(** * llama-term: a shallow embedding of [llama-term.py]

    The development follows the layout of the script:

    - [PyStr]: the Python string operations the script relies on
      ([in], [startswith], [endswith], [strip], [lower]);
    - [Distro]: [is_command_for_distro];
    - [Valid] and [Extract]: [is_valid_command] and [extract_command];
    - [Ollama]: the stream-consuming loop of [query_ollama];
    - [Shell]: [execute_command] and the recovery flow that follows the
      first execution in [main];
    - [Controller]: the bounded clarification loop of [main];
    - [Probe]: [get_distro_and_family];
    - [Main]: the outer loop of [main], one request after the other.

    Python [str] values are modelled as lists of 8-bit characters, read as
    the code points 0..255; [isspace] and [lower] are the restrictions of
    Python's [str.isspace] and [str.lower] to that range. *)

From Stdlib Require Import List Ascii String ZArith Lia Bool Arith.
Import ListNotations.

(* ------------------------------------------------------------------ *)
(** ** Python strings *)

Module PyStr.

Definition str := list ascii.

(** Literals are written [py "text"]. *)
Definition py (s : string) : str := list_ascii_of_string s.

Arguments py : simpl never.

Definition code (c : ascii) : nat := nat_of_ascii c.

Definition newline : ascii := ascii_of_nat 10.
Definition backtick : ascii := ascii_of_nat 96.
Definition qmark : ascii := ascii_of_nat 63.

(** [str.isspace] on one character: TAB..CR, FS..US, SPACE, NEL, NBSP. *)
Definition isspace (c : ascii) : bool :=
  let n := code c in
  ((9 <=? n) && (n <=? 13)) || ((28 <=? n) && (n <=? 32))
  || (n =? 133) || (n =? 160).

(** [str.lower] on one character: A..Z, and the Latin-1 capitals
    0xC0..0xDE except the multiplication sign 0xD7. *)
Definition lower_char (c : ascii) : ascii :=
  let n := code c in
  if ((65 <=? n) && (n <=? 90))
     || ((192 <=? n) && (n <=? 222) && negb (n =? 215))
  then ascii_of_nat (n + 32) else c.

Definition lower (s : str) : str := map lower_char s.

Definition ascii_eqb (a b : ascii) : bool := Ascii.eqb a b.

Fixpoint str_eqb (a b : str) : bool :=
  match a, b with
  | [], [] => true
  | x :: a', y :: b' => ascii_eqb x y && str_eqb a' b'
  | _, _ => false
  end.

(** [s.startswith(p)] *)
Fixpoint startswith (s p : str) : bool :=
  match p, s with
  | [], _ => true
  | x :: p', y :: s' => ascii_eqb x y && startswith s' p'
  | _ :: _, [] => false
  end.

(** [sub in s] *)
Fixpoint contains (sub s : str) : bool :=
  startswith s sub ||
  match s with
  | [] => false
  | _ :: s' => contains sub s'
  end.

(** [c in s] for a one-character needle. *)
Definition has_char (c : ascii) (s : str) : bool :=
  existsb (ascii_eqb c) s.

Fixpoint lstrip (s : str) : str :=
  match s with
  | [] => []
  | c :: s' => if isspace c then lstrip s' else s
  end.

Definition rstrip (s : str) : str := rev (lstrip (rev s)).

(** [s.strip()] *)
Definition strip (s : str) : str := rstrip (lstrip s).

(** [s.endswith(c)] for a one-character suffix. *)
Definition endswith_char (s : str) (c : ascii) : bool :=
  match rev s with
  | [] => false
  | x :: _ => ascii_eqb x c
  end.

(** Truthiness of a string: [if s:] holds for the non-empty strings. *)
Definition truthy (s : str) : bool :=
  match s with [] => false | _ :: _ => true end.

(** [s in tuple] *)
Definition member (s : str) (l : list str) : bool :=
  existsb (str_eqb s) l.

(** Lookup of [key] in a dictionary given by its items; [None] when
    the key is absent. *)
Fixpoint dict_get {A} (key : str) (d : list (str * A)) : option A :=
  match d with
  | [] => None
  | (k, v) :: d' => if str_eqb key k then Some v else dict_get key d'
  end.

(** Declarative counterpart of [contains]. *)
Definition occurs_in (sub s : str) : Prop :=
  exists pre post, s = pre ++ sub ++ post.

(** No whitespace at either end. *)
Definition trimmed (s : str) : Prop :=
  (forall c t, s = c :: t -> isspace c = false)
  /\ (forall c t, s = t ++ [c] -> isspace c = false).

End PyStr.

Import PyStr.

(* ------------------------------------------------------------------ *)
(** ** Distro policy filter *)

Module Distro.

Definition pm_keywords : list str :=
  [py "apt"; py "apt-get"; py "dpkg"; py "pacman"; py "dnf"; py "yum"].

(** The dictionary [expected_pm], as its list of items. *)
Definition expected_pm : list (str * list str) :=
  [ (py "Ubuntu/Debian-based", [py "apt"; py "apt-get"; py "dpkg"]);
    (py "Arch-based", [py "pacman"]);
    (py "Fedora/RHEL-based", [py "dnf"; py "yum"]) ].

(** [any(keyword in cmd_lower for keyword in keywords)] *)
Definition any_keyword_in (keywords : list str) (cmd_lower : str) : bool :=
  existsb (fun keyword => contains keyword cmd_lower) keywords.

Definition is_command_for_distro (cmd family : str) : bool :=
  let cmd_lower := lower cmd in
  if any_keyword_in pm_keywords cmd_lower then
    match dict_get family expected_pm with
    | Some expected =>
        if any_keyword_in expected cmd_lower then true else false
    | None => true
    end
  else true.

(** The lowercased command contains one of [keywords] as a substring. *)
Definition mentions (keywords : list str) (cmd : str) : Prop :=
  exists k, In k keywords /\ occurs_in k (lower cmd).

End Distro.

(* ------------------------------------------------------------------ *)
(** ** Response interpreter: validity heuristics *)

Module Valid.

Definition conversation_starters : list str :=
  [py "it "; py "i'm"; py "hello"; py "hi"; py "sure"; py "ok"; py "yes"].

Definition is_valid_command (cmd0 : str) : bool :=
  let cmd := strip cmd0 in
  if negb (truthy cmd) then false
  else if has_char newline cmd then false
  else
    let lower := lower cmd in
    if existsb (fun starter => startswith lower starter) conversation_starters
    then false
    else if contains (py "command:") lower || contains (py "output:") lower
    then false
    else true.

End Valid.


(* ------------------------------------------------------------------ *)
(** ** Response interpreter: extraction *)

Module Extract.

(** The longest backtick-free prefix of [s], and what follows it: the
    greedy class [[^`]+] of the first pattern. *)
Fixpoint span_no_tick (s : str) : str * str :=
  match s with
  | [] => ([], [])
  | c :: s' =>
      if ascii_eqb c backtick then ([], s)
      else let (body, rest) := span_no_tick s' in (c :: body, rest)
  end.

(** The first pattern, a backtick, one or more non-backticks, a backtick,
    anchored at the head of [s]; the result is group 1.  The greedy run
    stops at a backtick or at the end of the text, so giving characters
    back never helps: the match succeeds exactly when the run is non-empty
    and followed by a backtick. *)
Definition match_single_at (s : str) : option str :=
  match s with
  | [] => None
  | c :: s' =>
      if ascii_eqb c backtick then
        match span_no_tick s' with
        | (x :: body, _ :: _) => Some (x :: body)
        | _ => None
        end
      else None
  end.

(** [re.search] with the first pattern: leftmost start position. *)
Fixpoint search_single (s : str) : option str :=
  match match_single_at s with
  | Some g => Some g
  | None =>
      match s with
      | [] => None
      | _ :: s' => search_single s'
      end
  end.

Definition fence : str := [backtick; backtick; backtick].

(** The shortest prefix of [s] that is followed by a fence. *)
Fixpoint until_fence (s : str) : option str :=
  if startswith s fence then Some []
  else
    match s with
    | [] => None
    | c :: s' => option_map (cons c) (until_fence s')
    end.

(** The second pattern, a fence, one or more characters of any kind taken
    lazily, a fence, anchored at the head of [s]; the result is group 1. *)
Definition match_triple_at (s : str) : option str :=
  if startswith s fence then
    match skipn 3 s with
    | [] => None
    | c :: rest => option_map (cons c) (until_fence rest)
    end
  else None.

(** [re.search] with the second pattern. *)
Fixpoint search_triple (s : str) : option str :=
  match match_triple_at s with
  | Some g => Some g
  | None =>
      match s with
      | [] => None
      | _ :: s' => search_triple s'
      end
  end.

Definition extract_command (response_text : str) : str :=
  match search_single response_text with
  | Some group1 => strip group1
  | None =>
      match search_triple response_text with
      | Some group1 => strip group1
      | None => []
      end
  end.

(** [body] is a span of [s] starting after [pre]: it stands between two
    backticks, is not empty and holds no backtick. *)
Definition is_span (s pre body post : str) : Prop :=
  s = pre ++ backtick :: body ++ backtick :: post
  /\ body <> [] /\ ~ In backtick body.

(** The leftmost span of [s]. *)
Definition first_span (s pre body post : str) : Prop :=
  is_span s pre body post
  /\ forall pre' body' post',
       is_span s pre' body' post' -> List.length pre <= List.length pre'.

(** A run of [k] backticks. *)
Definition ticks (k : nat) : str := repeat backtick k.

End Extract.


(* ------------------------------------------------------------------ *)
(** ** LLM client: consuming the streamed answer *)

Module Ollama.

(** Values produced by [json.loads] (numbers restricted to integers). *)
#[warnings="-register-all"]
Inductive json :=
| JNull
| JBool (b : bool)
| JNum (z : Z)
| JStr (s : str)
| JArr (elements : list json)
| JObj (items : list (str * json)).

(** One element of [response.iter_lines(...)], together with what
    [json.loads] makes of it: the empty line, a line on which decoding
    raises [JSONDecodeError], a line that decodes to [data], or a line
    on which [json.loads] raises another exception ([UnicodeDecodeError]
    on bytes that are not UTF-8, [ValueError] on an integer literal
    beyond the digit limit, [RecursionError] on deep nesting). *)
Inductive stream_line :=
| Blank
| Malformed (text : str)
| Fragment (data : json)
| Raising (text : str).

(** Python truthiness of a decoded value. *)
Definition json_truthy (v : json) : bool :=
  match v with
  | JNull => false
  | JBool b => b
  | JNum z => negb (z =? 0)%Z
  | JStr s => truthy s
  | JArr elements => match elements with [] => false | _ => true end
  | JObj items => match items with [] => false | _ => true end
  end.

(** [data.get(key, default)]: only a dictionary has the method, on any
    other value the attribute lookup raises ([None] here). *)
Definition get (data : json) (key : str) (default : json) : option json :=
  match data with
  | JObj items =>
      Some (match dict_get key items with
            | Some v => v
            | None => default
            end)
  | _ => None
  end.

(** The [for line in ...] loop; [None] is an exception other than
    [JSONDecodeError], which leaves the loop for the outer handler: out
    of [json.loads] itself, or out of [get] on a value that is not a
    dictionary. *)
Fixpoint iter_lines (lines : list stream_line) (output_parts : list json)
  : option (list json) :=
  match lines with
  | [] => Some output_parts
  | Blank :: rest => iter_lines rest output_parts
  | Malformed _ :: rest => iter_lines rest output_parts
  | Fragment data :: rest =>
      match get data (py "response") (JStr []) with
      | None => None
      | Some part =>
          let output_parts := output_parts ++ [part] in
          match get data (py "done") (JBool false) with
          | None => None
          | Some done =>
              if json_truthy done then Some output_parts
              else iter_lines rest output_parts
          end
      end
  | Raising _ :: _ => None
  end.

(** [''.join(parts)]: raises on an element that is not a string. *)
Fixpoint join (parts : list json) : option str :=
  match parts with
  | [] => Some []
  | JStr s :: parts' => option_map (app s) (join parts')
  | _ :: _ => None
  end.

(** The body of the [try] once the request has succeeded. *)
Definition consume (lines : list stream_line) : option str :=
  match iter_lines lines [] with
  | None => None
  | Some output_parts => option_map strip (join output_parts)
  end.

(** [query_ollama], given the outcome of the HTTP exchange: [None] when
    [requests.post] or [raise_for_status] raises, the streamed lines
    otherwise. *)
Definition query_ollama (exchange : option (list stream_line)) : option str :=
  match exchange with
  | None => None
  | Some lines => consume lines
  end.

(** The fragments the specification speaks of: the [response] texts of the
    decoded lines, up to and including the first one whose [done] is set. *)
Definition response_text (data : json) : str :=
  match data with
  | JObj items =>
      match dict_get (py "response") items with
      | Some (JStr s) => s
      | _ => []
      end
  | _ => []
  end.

********************

TRY IT
Copy each line above where the string "isspace" occurs.

SOLVED PROBLEM
    the code points 0..255; [isspace] and [lower] are the restrictions of
    Python's [str.isspace] and [str.lower] to that range. *)
(** [str.isspace] on one character: TAB..CR, FS..US, SPACE, NEL, NBSP. *)
Definition isspace (c : ascii) : bool :=
  | c :: s' => if isspace c then lstrip s' else s
  (forall c t, s = c :: t -> isspace c = false)
  /\ (forall c t, s = t ++ [c] -> isspace c = false).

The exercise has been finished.